▶ **WHAT IS REQUIRED**
All records are to be printed again exactly as they appear.

▶ **THE RECORDS**
━━━━━━━━━━━━━━━━
(* ===== verification/Crypto.v ===== *)
(** * Keys, handshake and sessions of crates/crypto

    The cryptographic libraries (snow, x25519-dalek, sha2, hkdf, hmac,
    chacha20poly1305, blake3) are not part of the repository: their operations are
    the fields of the classes [Primitives] and [Noise], and what the code relies on
    is stated in separate classes of laws.  Everything MouseVPN itself does around
    them (key-length checks, labels, role-ordered HKDF info, message-size limits,
    the order of replay check, authentication and window update) is modelled. *)

From S2P Require Import Prelude Replay.

(** ** Library operations *)

Class Primitives := {
  sha256 : bytes -> bytes;
  (** [x25519 scalar point] *)
  x25519 : bytes -> bytes -> bytes;
  X25519_BASEPOINT_BYTES : bytes;
  (** [hkdf_sha256 salt ikm info length]: extract then expand *)
  hkdf_sha256 : bytes -> bytes -> bytes -> Z -> option bytes;
  (** [hkdf_expand prk info length] *)
  hkdf_expand : bytes -> bytes -> Z -> option bytes;
  hmac_sha256 : bytes -> bytes -> bytes;
  (** [chacha_seal key nonce aad plaintext] = ciphertext and detached tag *)
  chacha_seal : bytes -> bytes -> bytes -> bytes -> option (bytes * bytes);
  (** [chacha_open key nonce aad ciphertext tag] *)
  chacha_open : bytes -> bytes -> bytes -> bytes -> bytes -> option bytes;
  (** [blake3_keyed_hash key input] *)
  blake3_keyed_hash : bytes -> bytes -> bytes;
}.

(** The operations of snow that the code calls.  Buffers are passed as their
    capacity; the bytes written are returned.  [entropy] is what the library
    draws from its generator. *)
Class Noise := {
  transport : Type;
  write_message : transport -> Z -> bytes -> Z -> option bytes;
  read_message : transport -> Z -> bytes -> Z -> option bytes;
  HandshakeState : Type;
  build_initiator : bytes -> bytes -> bytes -> option HandshakeState;
  build_responder : bytes -> bytes -> option HandshakeState;
  hs_write_message : HandshakeState -> bytes -> bytes -> Z -> option (HandshakeState * bytes);
  hs_read_message : HandshakeState -> bytes -> Z -> option (HandshakeState * bytes);
  get_remote_static : HandshakeState -> option bytes;
  into_stateless_transport_mode : HandshakeState -> option transport;
  generate_keypair : bytes -> option (bytes * bytes);
}.

(** ** What the code relies on *)

(** Diffie-Hellman agreement, and HKDF expanding to the requested short length. *)
Class PrimitiveLaws `{Primitives} := {
  x25519_agree : forall a b,
    x25519 a (x25519 b X25519_BASEPOINT_BYTES) = x25519 b (x25519 a X25519_BASEPOINT_BYTES);
  hkdf_len : forall salt ikm info n, 0 <= n <= 255 * 32 ->
    exists out, hkdf_sha256 salt ikm info n = Some out /\ len out = n;
  hkdf_expand_len : forall prk info n, len prk = 32 -> 0 <= n <= 255 * 32 ->
    exists out, hkdf_expand prk info n = Some out /\ len out = n;
  hmac_len : forall key input, len (hmac_sha256 key input) = 32;
  blake3_len : forall key input, len (blake3_keyed_hash key input) = 32;
  blake3_bytes : forall key input, is_bytes (blake3_keyed_hash key input);
  (** the detached interface keeps the length and yields a 16-byte tag; opening
      what was sealed under the same key, nonce and associated data succeeds *)
  chacha_seal_total : forall key nonce aad p, len key = 32 -> len nonce = 12 ->
    exists c tag, chacha_seal key nonce aad p = Some (c, tag) /\ len c = len p /\ len tag = 16;
  chacha_open_seal : forall key nonce aad p c tag,
    chacha_seal key nonce aad p = Some (c, tag) -> chacha_open key nonce aad c tag = Some p;
  chacha_open_len : forall key nonce aad c tag p,
    chacha_open key nonce aad c tag = Some p -> len p = len c;
  chacha_open_bytes : forall key nonce aad c tag p, is_bytes c ->
    chacha_open key nonce aad c tag = Some p -> is_bytes p;
}.

(** Two ends of one direction: what [a] writes, [b] reads. *)
Definition paired `{Noise} (a b : transport) : Prop :=
  forall sequence plaintext capacity ciphertext capacity',
    write_message a sequence plaintext capacity = Some ciphertext ->
    len plaintext <= capacity' ->
    read_message b sequence ciphertext capacity' = Some plaintext.

(** The documented sizes of snow's stateless transport: a 16-byte tag, a limit of
    65535 bytes per message, an error when the buffer is too small, and the nonce 2^64-1
    reserved. *)
Class NoiseLaws `{Noise} := {
  write_message_len : forall t n p cap c,
    write_message t n p cap = Some c -> len c = len p + 16;
  write_message_total : forall t n p cap,
    0 <= n < 2 ^ 64 - 1 -> len p + 16 <= 65535 -> len p + 16 <= cap -> exists c, write_message t n p cap = Some c;
  read_message_len : forall t n c cap p,
    read_message t n c cap = Some p -> len p = len c - 16;
}.

(** ** src/crates/crypto/src/lib.rs, error.rs *)
Definition MAX_NOISE_MESSAGE_LEN : Z := 65535.
Definition KEY_LEN : Z := 32.

Module CryptoError.

(** The payload of [Noise], a snow error that is only ever printed, is dropped. *)
Inductive t :=
| Noise
| InvalidKeyLength (actual : Z)
| MessageTooLarge (actual maximum : Z)
| InvalidSharedSecret
| MissingPeerStaticKey
| Replay (e : ReplayError.t).

#[global] Instance eq_dec : EqDecision t.
Proof. solve_decision. Defined.

End CryptoError.

(** The [?] operator on a snow result. *)
Definition noise_err {A} (o : option A) : res CryptoError.t A := ok_or o CryptoError.Noise.

(** ** Keys *)
Abbreviation PublicKey := (list Z) (only parsing).
Abbreviation SecretKey := (list Z) (only parsing).

Definition key_wf (k : bytes) : Prop := len k = KEY_LEN /\ is_bytes k.

Definition PublicKey_from_slice (b : bytes) : res CryptoError.t PublicKey :=
  try_into_array KEY_LEN b (CryptoError.InvalidKeyLength (len b)).

Definition SecretKey_from_vec (b : bytes) : res CryptoError.t SecretKey :=
  try_into_array KEY_LEN b (CryptoError.InvalidKeyLength (len b)).

Section Keys.
Context `{P : Primitives}.

Definition public_key (k : SecretKey) : PublicKey := x25519 k X25519_BASEPOINT_BYTES.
━━━━━━━━━━━━━━━━
▶ **EXERCISE RESULT**
(* ===== verification/Crypto.v ===== *)
(** * Keys, handshake and sessions of crates/crypto

    The cryptographic libraries (snow, x25519-dalek, sha2, hkdf, hmac,
    chacha20poly1305, blake3) are not part of the repository: their operations are
    the fields of the classes [Primitives] and [Noise], and what the code relies on
    is stated in separate classes of laws.  Everything MouseVPN itself does around
    them (key-length checks, labels, role-ordered HKDF info, message-size limits,
    the order of replay check, authentication and window update) is modelled. *)

From S2P Require Import Prelude Replay.

(** ** Library operations *)

Class Primitives := {
  sha256 : bytes -> bytes;
  (** [x25519 scalar point] *)
  x25519 : bytes -> bytes -> bytes;
  X25519_BASEPOINT_BYTES : bytes;
  (** [hkdf_sha256 salt ikm info length]: extract then expand *)
  hkdf_sha256 : bytes -> bytes -> bytes -> Z -> option bytes;
  (** [hkdf_expand prk info length] *)
  hkdf_expand : bytes -> bytes -> Z -> option bytes;
  hmac_sha256 : bytes -> bytes -> bytes;
  (** [chacha_seal key nonce aad plaintext] = ciphertext and detached tag *)
  chacha_seal : bytes -> bytes -> bytes -> bytes -> option (bytes * bytes);
  (** [chacha_open key nonce aad ciphertext tag] *)
  chacha_open : bytes -> bytes -> bytes -> bytes -> bytes -> option bytes;
  (** [blake3_keyed_hash key input] *)
  blake3_keyed_hash : bytes -> bytes -> bytes;
}.

(** The operations of snow that the code calls.  Buffers are passed as their
    capacity; the bytes written are returned.  [entropy] is what the library
    draws from its generator. *)
Class Noise := {
  transport : Type;
  write_message : transport -> Z -> bytes -> Z -> option bytes;
  read_message : transport -> Z -> bytes -> Z -> option bytes;
  HandshakeState : Type;
  build_initiator : bytes -> bytes -> bytes -> option HandshakeState;
  build_responder : bytes -> bytes -> option HandshakeState;
  hs_write_message : HandshakeState -> bytes -> bytes -> Z -> option (HandshakeState * bytes);
  hs_read_message : HandshakeState -> bytes -> Z -> option (HandshakeState * bytes);
  get_remote_static : HandshakeState -> option bytes;
  into_stateless_transport_mode : HandshakeState -> option transport;
  generate_keypair : bytes -> option (bytes * bytes);
}.

(** ** What the code relies on *)

(** Diffie-Hellman agreement, and HKDF expanding to the requested short length. *)
Class PrimitiveLaws `{Primitives} := {
  x25519_agree : forall a b,
    x25519 a (x25519 b X25519_BASEPOINT_BYTES) = x25519 b (x25519 a X25519_BASEPOINT_BYTES);
  hkdf_len : forall salt ikm info n, 0 <= n <= 255 * 32 ->
    exists out, hkdf_sha256 salt ikm info n = Some out /\ len out = n;
  hkdf_expand_len : forall prk info n, len prk = 32 -> 0 <= n <= 255 * 32 ->
    exists out, hkdf_expand prk info n = Some out /\ len out = n;
  hmac_len : forall key input, len (hmac_sha256 key input) = 32;
  blake3_len : forall key input, len (blake3_keyed_hash key input) = 32;
  blake3_bytes : forall key input, is_bytes (blake3_keyed_hash key input);
  (** the detached interface keeps the length and yields a 16-byte tag; opening
      what was sealed under the same key, nonce and associated data succeeds *)
  chacha_seal_total : forall key nonce aad p, len key = 32 -> len nonce = 12 ->
    exists c tag, chacha_seal key nonce aad p = Some (c, tag) /\ len c = len p /\ len tag = 16;
  chacha_open_seal : forall key nonce aad p c tag,
    chacha_seal key nonce aad p = Some (c, tag) -> chacha_open key nonce aad c tag = Some p;
  chacha_open_len : forall key nonce aad c tag p,
    chacha_open key nonce aad c tag = Some p -> len p = len c;
  chacha_open_bytes : forall key nonce aad c tag p, is_bytes c ->
    chacha_open key nonce aad c tag = Some p -> is_bytes p;
}.

(** Two ends of one direction: what [a] writes, [b] reads. *)
Definition paired `{Noise} (a b : transport) : Prop :=
  forall sequence plaintext capacity ciphertext capacity',
    write_message a sequence plaintext capacity = Some ciphertext ->
    len plaintext <= capacity' ->
    read_message b sequence ciphertext capacity' = Some plaintext.

(** The documented sizes of snow's stateless transport: a 16-byte tag, a limit of
    65535 bytes per message, an error when the buffer is too small, and the nonce 2^64-1
    reserved. *)
Class NoiseLaws `{Noise} := {
  write_message_len : forall t n p cap c,
    write_message t n p cap = Some c -> len c = len p + 16;
  write_message_total : forall t n p cap,
    0 <= n < 2 ^ 64 - 1 -> len p + 16 <= 65535 -> len p + 16 <= cap -> exists c, write_message t n p cap = Some c;
  read_message_len : forall t n c cap p,
    read_message t n c cap = Some p -> len p = len c - 16;
}.

(** ** src/crates/crypto/src/lib.rs, error.rs *)
Definition MAX_NOISE_MESSAGE_LEN : Z := 65535.
Definition KEY_LEN : Z := 32.

Module CryptoError.

(** The payload of [Noise], a snow error that is only ever printed, is dropped. *)
Inductive t :=
| Noise
| InvalidKeyLength (actual : Z)
| MessageTooLarge (actual maximum : Z)
| InvalidSharedSecret
| MissingPeerStaticKey
| Replay (e : ReplayError.t).

#[global] Instance eq_dec : EqDecision t.
Proof. solve_decision. Defined.

End CryptoError.

(** The [?] operator on a snow result. *)
Definition noise_err {A} (o : option A) : res CryptoError.t A := ok_or o CryptoError.Noise.

(** ** Keys *)
Abbreviation PublicKey := (list Z) (only parsing).
Abbreviation SecretKey := (list Z) (only parsing).

Definition key_wf (k : bytes) : Prop := len k = KEY_LEN /\ is_bytes k.

Definition PublicKey_from_slice (b : bytes) : res CryptoError.t PublicKey :=
  try_into_array KEY_LEN b (CryptoError.InvalidKeyLength (len b)).

Definition SecretKey_from_vec (b : bytes) : res CryptoError.t SecretKey :=
  try_into_array KEY_LEN b (CryptoError.InvalidKeyLength (len b)).

Section Keys.
Context `{P : Primitives}.

Definition public_key (k : SecretKey) : PublicKey := x25519 k X25519_BASEPOINT_BYTES.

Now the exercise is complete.